D'après les estimations de NC Première, la coalition des Loyalistes et du Rassemblement pourrait obtenir jusqu'à 28 des 40 sièges en province Sud, suivie par le FLNKS avec 7 sièges et l'Éveil océanien avec 5, représentant les intérêts des Wallisiens et Futuniens présents sur l'île.

Au Congrès, ces estimations les placent en première position avec 24 élus sur 54, bien loin des 28 nécessaires pour une majorité absolue, alors que l'Éveil océanien, actuellement dirigé par une de ses représentantes, pourrait jouer un rôle crucial avec quatre sièges.

En revanche, le camp indépendantiste semble gagner du terrain dans la province Nord, où l'UC-FLNKS devance l'UNI de Paul Néaoutyine, engrangeant 10 sièges contre 9 pour l'UNI, tandis que les Loyalistes recueillent seulement 3 sièges.

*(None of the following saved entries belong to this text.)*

(** C29: The reclaim counter under any interleaving of writes to global_reclaim
    ([true]) and to mimdtrigger ([false]).  It never exceeds the number of
    increments and counts at least one of them; if every thread takes the
    lock it counts all of them exactly; but with one write of each kind an
    increment can be lost. *)
Theorem reclaim_count_races (c0 : Z) (kinds : list bool) (s : counter) :
  0 <= c0 -> c0 + Z.of_nat (length kinds) <= ULONG_MAX ->
  rtc counter_step (counter_start c0 kinds) s ->
  (c0 <= count s <= c0 + Z.of_nat (stored (threads s)) /\
   ((0 < stored (threads s))%nat -> c0 < count s)) /\
  (Forall (fun b => b = true) kinds -> count s = c0 + Z.of_nat (stored (threads s))) /\
  (kinds = [true; false] -> exists s', rtc counter_step (counter_start c0 kinds) s' /\
     count s' = c0 + 1 /\ Forall (fun t => at_pc t = Left) (threads s')).
Proof.
  intros H0 Hmax Hr. set (n := length kinds) in *.
  assert (length (threads (counter_start c0 kinds)) = n) as Hn by (simpl; by rewrite length_fmap).
  split; [|split].
  - assert (length (threads s) = n /\ counter_bounds c0 s) as [_ (H1 & H2 & _)]; [|done].
    assert (counter_bounds c0 (counter_start c0 kinds)) as Hb.
    { unfold counter_bounds. simpl. rewrite counter_start_stored. split; [lia|]. split; [lia|].
      intros k b v. rewrite list_lookup_fmap. intros (? & _ & Heq)%fmap_Some. done. }
    revert Hn Hb. induction Hr as [|x y z Hxy _ IH]; intros Hn Hb; [done|].
    destruct (counter_bounds_step c0 n x y H0 Hmax Hn Hb Hxy). by apply IH.
  - intros Hall.
    assert (counter_exact c0 (counter_start c0 kinds)) as Hb.
    { unfold counter_exact. simpl. rewrite counter_start_stored, Forall_forall in *.
      split_and!; [lia| | |]; intros k.
      - intros t. rewrite list_lookup_fmap. intros (b & Hb & ->)%fmap_Some.
        simpl. by eapply Hall, list_elem_of_lookup_2.
      - intros t. rewrite list_lookup_fmap. by intros (b & Hb & ->)%fmap_Some.
      - intros b v. rewrite list_lookup_fmap. intros (? & _ & Heq)%fmap_Some. done. }
    assert (length (threads s) = n /\ counter_exact c0 s) as [_ (H1 & _)]; [|done].
    clear Hall. revert Hn Hb. induction Hr as [|x y z Hxy _ IH]; intros Hn Hb; [done|].
    apply IH; [|by eapply counter_exact_step].
    rewrite <- Hn. inversion Hxy; simpl; by rewrite length_insert.
  - intros ->. eexists. split.
    + unfold counter_start. simpl.
      eapply rtc_l; [by apply (counter_lock _ _ 0)|]. simpl.
      eapply rtc_l; [by apply (counter_load _ _ _ 0 true)|]. simpl.
      eapply rtc_l; [by apply (counter_load _ _ _ 1 false)|]. simpl.
      eapply rtc_l; [by apply (counter_store _ _ _ 0 true)|]. simpl.
      eapply rtc_l; [by apply (counter_unlock _ _ _ 0)|]. simpl.
      eapply rtc_l; [by apply (counter_store _ _ _ 1 false)|]. apply rtc_refl.
    + simpl. split; [|by repeat constructor]. apply u64_id. simpl in *. klia.
Qed.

Cette répartition des sièges reflète les tensions croissantes nées de l'accord de Bougival signé avec l'État en juillet 2025, que l'UC-FLNKS avait refusé, contrairement à l'UNI qui l'avait soutenu.

Le scrutin s’est déroulé dans une atmosphère sereine, comme l’a constaté un journaliste de l'AFP, avec une présence policière renforcée de près de 2.400 agents pour assurer la sécurité jusqu'à la mi-juillet.

Cédric Ixeco, un Kanak de 43 ans, a exprimé son attachement au droit de vote, indiquant : "Mes grands-parents se sont battus pour ce droit. Il est crucial que chacun se manifeste aux urnes". Il espère que cette élection engendrera un changement positif dans le quotidien des Calédoniens.

Barbara Meylan, 53 ans, a quant à elle souligné l'importance de ce scrutin pour stabiliser le pays, appelant à un consensus. "Il est essentiel de trouver un terrain d'entente", a-t-elle déclaré.

Le contexte électoral en Nouvelle-Calédonie repose sur un corps électoral gelé depuis 2007, limitant le vote aux résidents établis avant 1998 et à leurs descendants. Cette restriction a été à l'origine des émeutes de mai 2024, qui ont coûté la vie à 14 personnes et causé des destructions s'élevant à plus de deux milliards d'euros.

Récemment, une loi organique a intégré 10.575 natifs jusque-là exclus, augmentant ainsi le corps électoral de 169.000 inscrits en 2019 à environ 192.500 aujourd'hui.

Ces élections constituent un test décisif avant la reprise des négociations institutionnelles, promettant par le Premier ministre Sébastien Lecornu, avec pour objectif d'atteindre un accord d'ici la fin de l'année. Cependant, les divergences demeurent. Le FLNKS appelle à de nouveaux pourparlers tandis qu'une partie des loyalistes considère que les compromis nécessaires ont déjà été élaborés.